Start of Record excerpts

(** ** The action graph read off the writer calls *)

(** The dependency edges of the build statements: from each output to each
    of its inputs and implicit dependencies, in the order written. *)
Definition call_edges (c : call) : list (string * string) :=
  match c with
  | build out _ inputs implicit _ _ => map (pair out) (inputs ++ implicit)
  | _ => []
  end.

Definition edges (g : list call) : list (string * string) :=
  flat_map call_edges g.

(** The outputs of the build statements. *)
Definition call_nodes (c : call) : list string :=
  match c with
  | build out _ _ _ _ _ => [out]
  | _ => []
  end.

Definition nodes (g : list call) : list string := flat_map call_nodes g.

(** What the statements that build [out] depend on. *)
Definition dependencies (g : list call) (out : string) : list string :=
  map snd (filter (fun e => String.eqb (fst e) out) (edges g)).

(** The paths handed to [writer.default]. *)
Definition call_defaults (c : call) : list string :=
  match c with
  | default paths => paths
  | _ => []
  end.

Definition defaults (g : list call) : list string := flat_map call_defaults g.

(** The commands of the rules called [rule_name]. *)
Definition call_rule_command (rule_name : string) (c : call) : list string :=
  match c with
  | rule n command _ => if String.eqb n rule_name then [command] else []
  | _ => []
  end.

Definition rule_commands (g : list call) (rule_name : string) : list string :=
  flat_map (call_rule_command rule_name) g.

(** The values written for the variable [key]. *)
Definition call_variable (key : string) (c : call) : list (option string) :=
  match c with
  | variable k v => if String.eqb k key then [v] else []
  | _ => []
  end.

Definition variable_values (g : list call) (key : string) : list (option string) :=
  flat_map (call_variable key) g.

(** [x] depends on [y], directly. *)
Definition depends (g : list call) (x y : string) : Prop := In (x, y) (edges g).

(** A dependency path: zero or more direct dependencies in a row. *)
Inductive dep_path (g : list call) : string -> string -> Prop :=
| dep_here : forall x, dep_path g x x
| dep_step : forall x y z, depends g x y -> dep_path g y z -> dep_path g x z.

(** Every edge that leaves the set [s] of names ends in it. *)
Definition closed_under (s : string -> bool) (es : list (string * string)) : bool :=
  forallb (fun e => negb (s (fst e)) || s (snd e)) es.

(** ** The documented tables, as the specification words them *)

(** A row of the kernel-architecture table: [prefix*], or [i*86]. *)
Inductive arch_pattern :=
| Prefix (p : string)
| PrefixSuffix (p s : string).

Definition arch_matches (pat : arch_pattern) (arch : string) : bool :=
  match pat with
  | Prefix p => Py.startswith arch p
  | PrefixSuffix p s => Py.startswith arch p && Py.endswith arch s
  end.

(** The table of section 4.1, in its documented order. *)
Definition kernel_arch_table : list (arch_pattern * string) :=
  [ (Prefix "aarch64", "arm64");
    (Prefix "arm", "arm");
    (PrefixSuffix "i" "86", "x86");
    (Prefix "microblaze", "microblaze");
    (Prefix "mips", "mips");
    (Prefix "or1k", "openrisc");
    (Prefix "powerpc", "powerpc");
    (Prefix "riscv", "riscv");
    (Prefix "s390", "s390");
    (Prefix "sh", "sh");
    (Prefix "x86_64", "x86_64") ].

(** First matching row wins. *)
Fixpoint table_lookup (tbl : list (arch_pattern * string)) (arch : string)
  : option string :=
  match tbl with
  | [] => None
  | (pat, k) :: tbl' =>
      if arch_matches pat arch then Some k else table_lookup tbl' arch
  end.

(** The first hyphen-separated component of a triple. *)
Definition first_component (triple : string) : string :=
  hd EmptyString (Py.split triple "-").

(** The segments of the compiler's flag list. *)
Definition host_flag (args : Namespace) : list string :=
  if Py.truthy (arg_host args) then ["--host=$host"] else [].

Definition fdpic_flag (t : string) : list string :=
  if Py.contains "fdpic" t then ["--enable-fdpic"] else [].

Definition x32_flag (t : string) : list string :=
  if Py.startswith t "x86_64" && Py.endswith t "x32" then ["--with-abi=x32"] else [].

Definition ppc64_flag (t : string) : list string :=
  if Py.contains "powerpc64" t then ["--with-abi=elfv2"] else [].

Definition mips_flag (t : string) : list string :=
  if Py.contains "mips64" t || Py.contains "mipsisa64" t
  then if Py.contains "n32" t then ["--with-abi=n32"] else ["--with-abi=64"]
  else [].

Definition s390x_flag (t : string) : list string :=
  if Py.contains "s390x" t then ["--with-long-double-128"] else [].

Definition float_flag (t : string) : list string :=
  if Py.endswith t "sf" then ["--with-float=soft"]
  else if Py.endswith t "hf" then ["--with-float=hard"]
  else [].

(** The architecture-conditional flags, in the order fdpic, x32, ppc64,
    mips, s390x, float-abi. *)
Definition arch_flags (t : string) : list string :=
  fdpic_flag t ++ x32_flag t ++ ppc64_flag t ++ mips_flag t
  ++ s390x_flag t ++ float_flag t.

(** The user's extra flags: [--gcc-flags] split at single spaces. *)
Definition user_gcc_flags (args : Namespace) : list string :=
  match arg_gcc_flags args with
  | Some (String _ _ as f) => Py.split f " "
  | _ => []
  end.

(** The composition order of section 4.3: base, architecture, host, user. *)
Definition documented_gcc_flags (args : Namespace) : list string :=
  gcc_base_flags ++ arch_flags (arg_target args) ++ host_flag args
  ++ user_gcc_flags args.

(** ** Sample runs *)

(** What a path names in a file tree. *)
Inductive fs_node :=
| File
| Dir (entries : list string).

(** The answers of a file tree on which every call succeeds that can: a
    missing path gives [FileNotFoundError], a regular file cannot be
    listed, and a directory cannot be opened for writing. *)
Definition tree_files (tree : string -> option fs_node) : Files :=
  {| stat := fun p =>
       match tree p with
       | Some _ => None
       | None => Some FileNotFoundError
       end;
     os_listdir := fun p =>
       match tree p with
       | Some (Dir entries) => inr entries
       | Some File => inl NotADirectoryError
       | None => inl FileNotFoundError
       end;
     open_w := fun p =>
       match tree p with
       | Some (Dir _) => Some IsADirectoryError
       | _ => None
       end |}.

(** A machine with every tool installed under [/usr/bin], eight
    processors, and a patch bundle that holds two patches for musl 1.2.4
    and nothing else. *)
Definition sample_env : Env :=
  {| which := fun cmd => Some ("/usr/bin/" ++ cmd);
     fs := tree_files (fun p =>
       if String.eqb p
            ("patches/musl-cross-make-" ++ MUSL_CROSS_MAKE_COMMIT
             ++ "/patches/musl-1.2.4")
       then Some (Dir ["fix-a.patch"; "fix-b.patch"])
       else None);
     cpu_count := Some 8;
     platform_system := "Linux";
     cwd := "/work" |}.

End of Record excerpts

■ **Task statement**
In the records above, find each line that holds the word "Prop"; copy all such lines.

■ **Exercise answer**
Definition depends (g : list call) (x y : string) : Prop := In (x, y) (edges g).
Inductive dep_path (g : list call) : string -> string -> Prop :=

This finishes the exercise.